Universitas Komputama – Syariah Islam seringkali dipersepsikan secara sempit sebagai sekumpulan hukum dan aturan rigid yang mengatur kehidupan manusia. Persepsi ini mengabaikan dimensi filosofis dan teleologis (tujuan akhir) yang menjadi jiwa dari setiap hukum tersebut.
Memahami syariah hanya dari sisi “apa” (what) tanpa memahami “mengapa” (why) akan menjerumuskan pada legalisme formalistik yang kering dan kehilangan relevansinya dengan dinamika zaman. Di sinilah Maqashid Syariah (Tujuan-Tujuan Syariah) menempati posisi sentral.
Maqashid Syariah adalah disiplin ilmu yang menjawab pertanyaan “mengapa” Allah SWT menetapkan suatu hukum. Ia adalah jantung dari syariah itu sendiri, yang berfungsi untuk melindungi kemaslahatan umat manusia (jalb al-mashalih) dan menolak kerusakan (dar’ al-mafasid).
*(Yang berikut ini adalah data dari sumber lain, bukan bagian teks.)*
(* ===== verification/WitnessNet.v ===== *)
(** * Witnesses: onions, the engines beside the chain, and the command interfaces *)
From S2P Require Import Prelude ConsensusRules Strings Lines Crypto Toy WitnessMarket Onion OnionProofs.
From S2P Require Import Bridge BridgeProofs RpcAccess RpcProofs.

(** ** An onion for three hops

    A key encapsulation that hides nothing, of the sizes of ML-KEM-1024. *)
#[export] Instance toy_onion : OnionCrypto := {|
  OQS_KEM_new := Some (mkKemLengths kKemPk kKemSk kKemCt);
  OQS_KEM_encaps coins pk := Some (resize kKemCt coins, xor (take 32 (resize kKemCt coins)) (take 32 pk));
  OQS_KEM_decaps sk ct := Some (xor (take 32 ct) (take 32 sk));
  HMAC_sha3_512 key msg := resize 64 (key ++ msg);
  aes_256_ctr key n := resize n key;
|}.

Definition route_pk (x : Z) : Bytes := replicate kKemPk x.
Definition route_sk (x : Z) : Bytes := replicate kKemSk x.
Definition toy_hops : list OnionHop :=
  [mkOnionHop (route_pk 3) "c1" 120 900; mkOnionHop (route_pk 5) "c2" 110 800; mkOnionHop (route_pk 9) "" 100 700].

Lemma toy_primitives : primitives_ok.
Proof.
  split; [reflexivity| |].
  - intros coins pk ct ss [= <- _]. apply resize_length.
  - intros key n. apply resize_length.
Qed.
Lemma toy_keypair x : keypair (route_pk x) (route_sk x).
Proof.
  split; [apply length_replicate|]. split; [apply length_replicate|]. intros coins.
  eexists _, _. split; [reflexivity|]. cbn [OQS_KEM_decaps toy_onion]. unfold route_pk, route_sk.
  by rewrite !take_replicate.
Qed.
Lemma toy_hops_ok : Forall2 (λ h sk, hop_ok h ∧ keypair (pubkey h) sk) toy_hops [route_sk 3; route_sk 5; route_sk 9].
Proof.
  repeat (constructor; [split; [|apply toy_keypair]|]); [..|constructor].
  all: unfold hop_ok, is_u64; cbn; repeat split; lia.
Qed.

Lemma onion_peels_witness :
  chans_ok toy_hops ∧
  ∃ packet ps, build toy_hops "pay" [] (λ n, replicate n 7) = Ok packet ∧ length packet = kPacket ∧
    peel_all [route_sk 3; route_sk 5; route_sk 9] packet "pay" = Ok ps ∧ Forall2 learns ps toy_hops.
Proof.
  assert (Hc : chans_ok toy_hops) by (cbn; repeat split; discriminate). split; [exact Hc|].
  apply (onion_peels toy_hops [route_sk 3; route_sk 5; route_sk 9] "pay" [] (λ n, replicate n 7)).
  - exact toy_primitives.
  - intros n. apply length_replicate.
  - unfold toy_hops, kMaxHops. cbn [length]. lia.
  - exact toy_hops_ok.
  - exact Hc.
Defined.

(** ** The bridge

    Alice attests; the replay of her attestation and a burn without a user are refused. *)
Definition bridge_att (tag : string) (n : Z) : string := toy_sign (put_le 2 17) (Bridge.request tag "eth" "bob" n).
Definition bridge_calls : list Call :=
  [CRegister "eth"; CSetKey "eth" alice_pk; CLock "eth" "bob" 100;
   CMintAttested "eth" "bob" 60 (bridge_att "bridge_mint" 60);
   CMintAttested "eth" "bob" 60 (bridge_att "bridge_mint" 60);
   CMint "eth" "carol" 90; CBurn "eth" "carol" 30; CBurn "eth" "" 0;
   CReleaseAttested "eth" "bob" 40 (bridge_att "bridge_release" 40)].


(** 150 coins are minted against 100 locked. *)
Lemma mint_reserves_nothing :
  let e := (run ∅ (take 7 bridge_calls)).1 in
  pool e "eth" = 100 ∧ Bridge.wrapped_balance e "eth" "bob" + Bridge.wrapped_balance e "eth" "carol" = 120.
Proof. vm_compute. split; reflexivity. Qed.

(** After a burn without a user name, which is refused, the saved engine is not read back. *)
Lemma refused_burn_unreadable :
  let e := (run ∅ [CRegister "eth"]).1 in
  let e' := (Bridge.burn_wrapped e "eth" "" 0).1 in
  is_ok (Bridge.burn_wrapped e "eth" "" 0).2 = false ∧
  (Bridge.load_state (Bridge.dump_state e)).2 = Some (Ok ()) ∧
  (Bridge.load_state (Bridge.dump_state e')).2 = Some (Err "invalid bridge wrapped line").
Proof. vm_compute. conjs; reflexivity. Qed.

Definition saved_bridge : gmap string Bridge.ChainState := (run ∅ (take 7 bridge_calls)).1.
Lemma load_dumped_bridge_witness :
  storable saved_bridge ∧ Bridge.load_state (Bridge.dump_state saved_bridge) = (saved_bridge, Some (Ok ())).
Proof.
  assert (H : bool_decide (storable saved_bridge) = true) by (vm_compute; reflexivity).
  apply bool_decide_eq_true_1 in H. split; [exact H|]. exact (load_dumped_bridge saved_bridge H).
Defined.

(** ** The command interfaces *)

(** A server that counts the commands it runs and answers with the line. *)
#[export] Instance toy_rpc : Rpc nat := {|
  run_command n cmd line trusted := (S n, line);
  network_mode _ := "regtest";
  strict_admin_mode _ := true;
|}.

Lemma http_serves_text_witness :
  dispatch_public_read_rpc 0%nat "getblock 7&x=%+" = (1%nat, "getblock 7&x=%+") ∧
  dispatch_public_read_rpc 0%nat (get_request "getblock 7&x=%+") =
  (1%nat, http_rpc_response 200 "getblock 7&x=%+" text_plain).
Proof.
  split; [vm_compute; reflexivity|].
  exact (http_serves_text 0%nat "getblock 7&x=%+" ltac:(discriminate) eq_refl).
Defined.

Lemma jsonrpc_serves_text_witness :
  dispatch_public_read_rpc 0%nat "getblock 7 full" = (1%nat, "getblock 7 full") ∧
  dispatch_public_read_rpc 0%nat (post_request "getblock" ["7"; "full"] "id 1") =
  (1%nat, http_rpc_response 200 (jsonrpc_result_body (json_text "id 1") "getblock 7 full") app_json).
Proof.
  split; [vm_compute; reflexivity|].
  pose proof (jsonrpc_serves_text 0%nat "getblock" ["7"; "full"] "id 1" eq_refl) as H.
  apply H; [by repeat constructor|reflexivity].
Defined.

(** A tab in a parameter splits it into two words of the command. *)
Lemma tab_splits_parameter :
  let line := (dispatch_public_jsonrpc 0%nat "getblock" [String "7" (String tab "9")] "1").2 in
  line = jsonrpc_result_body "1" ("getblock 7" +:+ String tab "9") ∧
  word (skip_spaces (word ("7" +:+ String tab "9")).2) = ("9", "").
Proof. vm_compute. split; reflexivity. Qed.

(** A request cut off after a comma is accepted. *)
Lemma truncated_request_accepted :
  parse_jsonrpc_request ("{" +:+ RpcAccess.field "jsonrpc" (quoted "2.0") +:+ "," +:+
    RpcAccess.field "method" (quoted "peers") +:+ ",") = ("null", Ok ("peers", [])).
Proof. vm_compute. reflexivity. Qed.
Artikel ini bermaksud untuk menjelaskan secara komprehensif konsep Maqashid Syariah, kemudian mengelaborasikannya ke dalam dua ranah utama kehidupan Muslim: Ibadah (hubungan vertikal dengan Allah) dan Muamalah (hubungan horizontal dengan sesama manusia).
Dengan pendekatan Maqashid, kita akan melihat bahwa kedua ranah ini bukanlah dua domain yang terpisah, tetapi saling terhubung dalam sebuah visi besar untuk mewujudkan kehidupan yang bermartabat, adil, dan penuh rahmat.
- Pengertian dan Sejarah Perkembangan Maqashid Syariah
- Definisi Maqashid Syariah
Secara etimologis, “maqashid” adalah bentuk jamak dari “maqshad” yang berarti tujuan, maksud, atau sasaran. Sedangkan “syariah” secara bahasa berarti jalan menuju sumber air. Secara terminologis, syariah merujuk pada hukum dan jalan hidup yang diturunkan Allah SWT. Jadi, Maqashid Syariah dapat didefinisikan sebagai tujuan-tujuan, hikmah, dan rahasia di balik pensyariatan hukum Islam, yang ditujukan untuk mewujudkan kemaslahatan bagi umat manusia, baik di dunia maupun di akhirat.
Imam Abu Ishaq al-Syatibi (w. 790 H), salah satu arsitek utama teori Maqashid, mendefinisikannya sebagai “tujuan-tujuan yang dikehendaki oleh Pembuat Hukum (Allah SWT) untuk kemaslahatan hamba-hamba-Nya.” Tujuan-tujuan ini bersifat universal, pasti (qat’i), dan menjadi roh dari seluruh hukum Islam.
- Kilas Balik Sejarah: Dari Impilisit ke Eksplisit
Meskipun istilah “Maqashid Syariah” baru populer pada abad-abad pertengahan, esensinya telah ada sejak awal turunnya Al-Qur’an.
Masa Nabi Muhammad SAW: Praktik Nabi menunjukkan pemahaman yang mendalam terhadap tujuan hukum. Kebijakannya selalu mempertimbangkan kemaslahatan umat.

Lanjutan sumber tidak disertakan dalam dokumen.